Pentecost 2020

Pentecost 2020

Posted by Reverend Thomas Vander Woude,

The following two paragraphs were part of Pope St. John Paul’s homily on the Eve of Pentecost, June 2, 1979.  Please be mindful that he was speaking to millions of Poles who had lived under atheistic communist dictatorship since World War II.  He was surrounded by communists and their military at this Mass.  They, who had tried for decades to silence the Catholic Church.  They, who had closed Catholic churches and attempted to limit Catholics’ access to the Mass and the Sacraments.  He did not begin his first visit to Poland with platitudes to the ruling party!

How applicable are St. John Paul’s words now – not just in Poland.

To Poland the Church brought Christ, the key to understanding that great and fundamental reality that is man. For man cannot be fully understood without Christ. Or rather, man is incapable of understanding himself fully without Christ. He cannot understand who he is, nor what his true dignity is, nor what his vocation is, nor what his final end is. He cannot understand any of this without Christ. (My emphasis).

Therefore Christ cannot be kept out of the history of man in any part of the globe, at any longitude or latitude of geography. The exclusion of Christ from the history of man is an act against man. Without Christ it is impossible to understand the history of Poland, especially the history of the people who have passed or are passing through this land. The history of people. The history of the nation is above all the history of people. And the history of each person unfolds in Jesus Christ. In him it becomes the history of salvation.

St.
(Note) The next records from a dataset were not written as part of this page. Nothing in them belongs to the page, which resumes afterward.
Definition FLAG_CAS_INVENTORY : Z := 1.
Definition SHARD_SIZE : Z := 1000.
Definition MAX_HEADS_SYNC : nat := 64.
Definition HOT_WINDOW_RANKS : Z := 1000.
Definition POW_CHALLENGE_TIMEOUT : Duration := from_secs 60.
Definition RECONCILIATION_INTERVAL : Duration := from_secs 60.
Definition DEFAULT_RECON_DIFFICULTY : Z := 12.

(** What is read of [NodeStore] and [BlobStore]. *)
Record StoreView := mkView {
  node_lookup : NodeLookup;
  get_heads : ConversationId -> list NodeHash;
  get_admin_heads : ConversationId -> list NodeHash;
  has_node : NodeHash -> bool;
  get_node_hashes_in_range : ConversationId -> SyncRange -> result MerkleToxError (list NodeHash)
}.
Definition BlobView : Type := NodeHash -> bool.

Record SessionCommon := mkCommon {
  reachable : bool;
  shallow : bool;
  min_rank : Z;
  min_timestamp : Z;
  local_heads : gset NodeHash;
  remote_heads : gset NodeHash;
  missing_admin_nodes : list NodeHash;
  missing_nodes_hot : list NodeHash;
  missing_nodes_cold : list NodeHash;
  in_flight_fetches : gset NodeHash;
  missing_blobs : gset NodeHash;
  peer_features : Z;
  time_samples : list Z;
  vouchers : gmap NodeHash (gset PhysicalDevicePk);
  iblt_tiers : gmap SyncRange Tier;
  exhausted_iblt_ranges : gset SyncRange;
  heads_dirty : bool;
  recon_dirty : bool;
  last_recon_time : Instant;
  effective_difficulty : Z;
  difficulty_votes : gmap PhysicalDevicePk Z;
  pending_challenges : gmap PowNonce Instant;
  pending_sketches : gmap PowNonce SyncSketch;
  rate_limited_until : option Instant;
  max_backfill_nodes : Z;
  backfill_count : Z;
  remote_anchor_hash : option NodeHash
}.
#[global] Instance eta_SessionCommon : Settable SessionCommon := fun c =>
  mkCommon (reachable c) (shallow c) (min_rank c) (min_timestamp c) (local_heads c) (remote_heads c) (missing_admin_nodes c) (missing_nodes_hot c)
    (missing_nodes_cold c) (in_flight_fetches c) (missing_blobs c) (peer_features c) (time_samples c) (vouchers c) (iblt_tiers c)
    (exhausted_iblt_ranges c) (heads_dirty c) (recon_dirty c) (last_recon_time c) (effective_difficulty c) (difficulty_votes c)
    (pending_challenges c) (pending_sketches c) (rate_limited_until c) (max_backfill_nodes c) (backfill_count c) (remote_anchor_hash c).

Inductive Handshake := HandshakeState.
Inductive Active := ActiveState.

Record SyncSession (S : Type) := mkSession { conversation_id : ConversationId; common : SessionCommon; state : S }.
Arguments mkSession {S} conversation_id common state.
Arguments conversation_id {S} _.
Arguments common {S} _.
Arguments state {S} _.

(** [&mut self.common] *)
Definition on_common {S} (f : SessionCommon -> SessionCommon) (s : SyncSession S) : SyncSession S := mkSession (conversation_id s) (f (common s)) (state s).

Inductive PeerSession := HandshakePeer (s : SyncSession Handshake) | ActivePeer (s : SyncSession Active).

Definition with_limits {S} (s : SyncSession S) (rank timestamp : Z) : SyncSession S :=
  on_common (fun c => c <| min_rank := rank |> <| min_timestamp := timestamp |>) s.

(** The largest of a list, or 0. *)
Definition max_or_0 (l : list Z) : Z := foldr Z.max 0 l.

Section Session.
Context `{Rmp} `{Blake3Hash} `{Ed25519} `{Blake3} `{HashOrder}.

Definition record_vouch (node_hash : NodeHash) (peer : PhysicalDevicePk) (c : SessionCommon) : SessionCommon :=
  c <| vouchers := <[node_hash := default ∅ (vouchers c !! node_hash) ∪ {[peer]}]> (vouchers c) |>.

Definition heads_list (c : SessionCommon) : list NodeHash := take MAX_HEADS_SYNC (elements_of (local_heads c)).

(** A node that is neither stored nor queued nor requested. *)
Definition is_missing (store : StoreView) (h : NodeHash) (c : SessionCommon) : bool :=
  negb (has_node store h) && negb (bool_decide (h ∈ missing_nodes_hot c)) && negb (bool_decide (h ∈ missing_nodes_cold c)) &&
  negb (bool_decide (h ∈ in_flight_fetches c)).

Definition push_hot (h : NodeHash) (c : SessionCommon) : SessionCommon := c <| missing_nodes_hot := missing_nodes_hot c ++ [h] |>.
Definition push_hot_front (h : NodeHash) (c : SessionCommon) : SessionCommon := c <| missing_nodes_hot := h :: missing_nodes_hot c |>.

(** The loops that queue what is missing of a list. *)
Definition want_hot (store : StoreView) (c : SessionCommon) (hs : list NodeHash) : SessionCommon :=
  foldl (fun c h => if is_missing store h c then push_hot h c else c) c hs.

(** The first part of [on_node_received]: the heads. *)
Definition note_node (store : StoreView) (n : MerkleNode) (hash : NodeHash) (c : SessionCommon) : SessionCommon :=
  let c := c <| in_flight_fetches := in_flight_fetches c ∖ {[hash]} |> in
  let c := foldl (fun c p => c <| local_heads := local_heads c ∖ {[p]} |>) c (parents n) in
  let c := if has_children (node_lookup store) hash then c else c <| local_heads := local_heads c ∪ {[hash]} |> in
  c <| heads_dirty := true |>.

(** ** Handshake *)

Definition new_handshake (conversation : ConversationId) (store : StoreView) (is_shallow : bool) (now : Instant) : SyncSession Handshake :=
  mkSession conversation
    (mkCommon true is_shallow 0 0 (list_to_set (get_heads store conversation)) ∅ [] [] [] ∅ ∅ 0 [] ∅ ∅ ∅ true true now
       DEFAULT_RECON_DIFFICULTY ∅ ∅ ∅ None 0 0 None)
    HandshakeState.

(** The parents of an admin node go to the front. *)
Definition want_parents (store : StoreView) (is_admin : bool) (c : SessionCommon) (ps : list NodeHash) : SessionCommon :=
  foldl (fun c p => if is_missing store p c then (if is_admin then push_hot_front p c else push_hot p c) else c) c ps.

Definition handshake_on_node_received (s : SyncSession Handshake) (n : MerkleNode) (store : StoreView) : option (SyncSession Handshake) :=
  h ← hash n;
  Some (on_common (fun c => want_parents store (bool_decide (node_type n = Admin)) (note_node store n h c) (parents n)) s).

Definition handshake_make_sync_heads (s : SyncSession Handshake) (flags : Z) : SyncHeads :=
  mkHeads (conversation_id s) (heads_list (common s)) flags None.

Definition handshake_next_wakeup (now : Instant) : Instant := now + from_secs 3600.

Definition activate (s : SyncSession Handshake) (features : Z) : SyncSession Active :=
  mkSession (conversation_id s) ((common s) <| peer_features := features |>) ActiveState.

(** ** Tiers *)

Definition get_iblt_tier (s : SyncSession Active) (range : SyncRange) : option Tier :=
  if bool_decide (range ∈ exhausted_iblt_ranges (common s)) then None else Some (default Small (iblt_tiers (common s) !! range)).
John Paul ended his homily with the following prayer to the Holy Spirit:

Let your Spirit descend.
Let your Spirit descend.
and renew the face of the earth,
the face of this land. Amen.

Perhaps, as we celebrate Pentecost forty-one years later, we can learn from St. John Paul II.  Let us ask from the heart for the coming of the Holy Spirit in our hearts and minds; in our families; in our parish; in our diocese; in our state; in our nation; in our world.  Let us ask His guidance for our leaders in the Church and outside the Church.

God bless

FRVW


Los siguientes dos párrafos son parte de la Homilía de Juan Pablo II en la Vigilia de Pentecostés del 2 de junio de 1979.  Por favor tengan en mente que él le estaba hablando a millones de polacos que habían vivido bajo una dictadura comunista atea desde la Segunda Guerra Mundial.  Él estaba rodeado de comunistas y su milicia durante esta Misa.  Ellos, quienes habían cerrado Iglesias católicas e intentaron limitarle a los católicos el acceso a la Misa y a los sacramentos.  ¡Él no comenzó su visita a Polonia con lo típico del partido gobernante!

Cuánto se aplican las palabras de San Juan Pablo II hoy – no sólo en Polonia.

A Polonia la Iglesia le trajo a Cristo, la clave para entender la grande y fundamental realidad que es el hombre.  Porque el hombre no puede ser entendido sin Cristo.  Mas aún, el hombre es incapaz de entenderse completamente a si mismo sin Cristo.  Él no puede entender quién es, ni qué es la verdadera dignidad, ni cuál es su vocación, ni cuál es su fin.  Él no puede entender nada de esto sin Cristo.  (Mi énfasis).

Por lo tanto, Cristo no puede mantenerse fuera de la historia del hombre en ninguna parte del mundo, en ninguna longitud o latitud de la geografía.  La exclusión de Cristo de la historia del hombre es un acto en contra del hombre.  Sin Cristo es imposible entender la historia de Polonia, especialmente la historia de la gente que ha pasado o está pasando por esta tierra.  La historia de la gente.  La historia de la nación que está por encima de la historia de la gente.  Y la historia de cada persona se desarrolla en Jesucristo.  En él se convierte en la historia de la salvación.

San Juan Pablo II terminó su homilía con la siguiente oración al Espíritu Santo:

Deja que tu Espíritu descienda.
Deja que tu Espíritu descienda.
y renueva la faz de la tierra,
la faz de esta tierra. Amen.

Tal vez, mientras celebramos Pentecostés, cuarenta y un años después, podemos aprender de San Juan Pablo II.  Pidamos de corazón la venida del Espíritu Santo en nuestros corazones y mentes; en nuestras familias; en nuestra parroquia, en nuestra diócesis, en nuestra nación; en nuestro mundo.  Pidámosle su dirección para nuestros líderes dentro de la Iglesia y fuera de la Iglesia.